All arrows point to the center of the earth, not to the barycenter. It looks as if there is no moon.
As a more extreme example, here is the field near the moon:

Also here, far far away from the barycenter, there is no evicence of the big, heavy earth.
Now, let's zoom out:

In some distance to earth and moon, the field points to the barycenter (though it'shard to distinguish from center of the earth).
Finally...
this shows what I wrote in the beginning: Close to an object, the effect of other is more or less negligible, and the field points to the center of the object. And from far away, the field points to the barycenter, so you can approximate the objects by a single one.

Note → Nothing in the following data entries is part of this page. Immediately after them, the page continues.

(** What [releaseCapture] does, in full: the observations it adds, newest
    first, and the refs it leaves. *)
Lemma releaseCapture_history (s : St) :
  let s1 := releaseCapture s in
  trace s1
  = O_analyserRelease
    :: (if audioContextRef s then [O_contextClose] else [])
    ++ (if isSome (streamRef s) then [O_trackStop] else [])
    ++ match mediaRecorderRef s with Some recording => [O_recorderStop] | _ => [] end
    ++ match silenceTimerRef s with Some id => [O_clearTimeout id] | None => [] end
    ++ trace s
  /\ audioContextRef s1 = false
  /\ mediaRecorderRef s1
     = match mediaRecorderRef s with Some _ => Some inactive | None => None end.
Proof.
  unfold releaseCapture, clearSilenceTimer, recorderStop, log.
  destruct s as [rec chunks stream tr flag an ctx timer last heard lis txt proc err
                   clk tms nt stops fr tks nu trc].
  simpl.
  destruct timer; simpl; destruct rec as [ [ | ] | ]; simpl;
    destruct stream; simpl; destruct ctx; simpl; repeat split.
Qed.
(** The characters from [line_start] up to [line_end] that [Draw] hands to
    [TextUnformatted] (and to the filter) for line [line_no]. *)
Definition line (log : t) (line_no : nat) : list Ascii.ascii :=
  let Size := length (LineOffsets log) in
  let line_start := default 0 (LineOffsets log !! line_no) in
  let line_end :=
    if bool_decide (line_no + 1 < Size)%nat
    then default 0 (LineOffsets log !! (line_no + 1)%nat) - 1
    else Z.of_nat (length (Buf log)) in
  take (Z.to_nat (line_end - line_start)) (drop (Z.to_nat line_start) (Buf log)).

(** [Draw]: the log afterwards and the lines shown, in order.  [clear] is
    whether the Clear button was pressed; [filter] is the test of the filter
    when it is active; [clipper] lists the [DisplayStart] and [DisplayEnd] of
    the steps of the list clipper. *)
Definition Draw (clear : bool) (filter : option (list Ascii.ascii -> bool))
    (clipper : list (nat * nat)) (log : t) : t * list (list Ascii.ascii) :=
  let log := if clear then Clear log else log in
  let shown :=
    match filter with
    | Some passFilter =>
        List.filter passFilter (map (line log) (seq 0 (length (LineOffsets log))))
    | None =>
        flat_map (fun '(DisplayStart, DisplayEnd) =>
                    map (line log) (seq DisplayStart (DisplayEnd - DisplayStart)))
                 clipper
    end in
  (mk (Buf log) (LineOffsets log) false, shown).
(** [ensureAudioEngine], on the globals the pipeline reads.  [newContext]
    is the context [new Context()] builds, [None] when the window has
    neither [AudioContext] nor [webkitAudioContext]; [newAnalyser] is the
    node [createAnalyser] returns.  With [fftSize = 1024] the analyser has
    512 bins, and a new [Uint8Array] holds zeros.  The Web Audio calls are
    taken to succeed; the gain and source nodes and the resumption of a
    suspended context touch none of these globals.  [engineStatus] is the
    text the call passes to [setAudioStatus]. *)
Definition ensureAudioEngine (newContext : option AudioContext)
    (newAnalyser : AnalyserNode) (h : Host) : EngineResult :=
  match audioElement h with
  | None =>
      {| engineHost := h; engineReady := false; engineStatus := None |}
  | Some _ =>
      match audioContext h with
      | Some _ =>
          {| engineHost := h; engineReady := true; engineStatus := None |}
      | None =>
          match newContext with
          | None =>
              {| engineHost := h; engineReady := false;
                 engineStatus :=
                   Some "Web Audio API is not supported in this browser."%string |}
          | Some context =>
              {| engineHost :=
                   {| analyserNode := Some newAnalyser;
                      frequencyData := Some (repeat 0%Z 512);
                      audioContext := Some context;
                      audioElement := audioElement h;
                      audioMeterFill := audioMeterFill h |};
                 engineReady := true; engineStatus := None |}
          end
      end
  end.

(** * Properties *)

(** ** Comparisons and clamping *)

(** Decide every comparison the goal branches on, innermost first, so that
    the cases are left to linear arithmetic. *)
Ltac no_compare x :=
  lazymatch x with
  | context [Qlt_le_dec _ _] => fail
  | _ => idtac
  end.

Ltac case_compare :=
  repeat match goal with
         | |- context [Qlt_le_dec ?a ?b] =>
             no_compare a; no_compare b; destruct (Qlt_le_dec a b)
         end.

(** The three ways a call can go: live with a context, live without one
    (it throws), and without a live source. *)
Tactic Notation "host_cases" constr(h) "as" ident(node) ident(buf)
    ident(ctx) ident(A) ident(C) :=
  destruct (audioSource h) as [[node buf] |] eqn:A;
  [destruct (audioContext h) as [ctx |] eqn:C |].

Lemma gtb_true (a b : Q) : gtb a b = true <-> b < a.
Proof.
  unfold gtb. destruct (Qlt_le_dec b a) as [H | H]; split; intro K;
    try reflexivity; try assumption; try discriminate.
  exfalso. apply (Qle_not_lt _ _ H K).
Qed.

Lemma gtb_false (a b : Q) : gtb a b = false <-> a <= b.
Proof.
  unfold gtb. destruct (Qlt_le_dec b a) as [H | H]; split; intro K;
    try reflexivity; try assumption; try discriminate.
  exfalso. apply (Qle_not_lt _ _ K H).
Qed.


Lemma clampMeter_range (x : Q) : 0.03 <= clampMeter x /\ clampMeter x <= 1.
Proof.
  unfold clampMeter, Math_max, Math_min. case_compare; lra.
Qed.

So, satellites orbit the center of the earth, not the barycenter. But of course, the moon will affect the orbit a little And I agree, this could become interesting when planet and moon are more of the same size, which results in bigger influences.
Also note that I neglected the rotation of the Earth-Moon system. This will also affect an orbit, but since the typical orbital period of a satellite is in the order of an hour, and that of Earth-Moon is 28d, the effect should be not that large.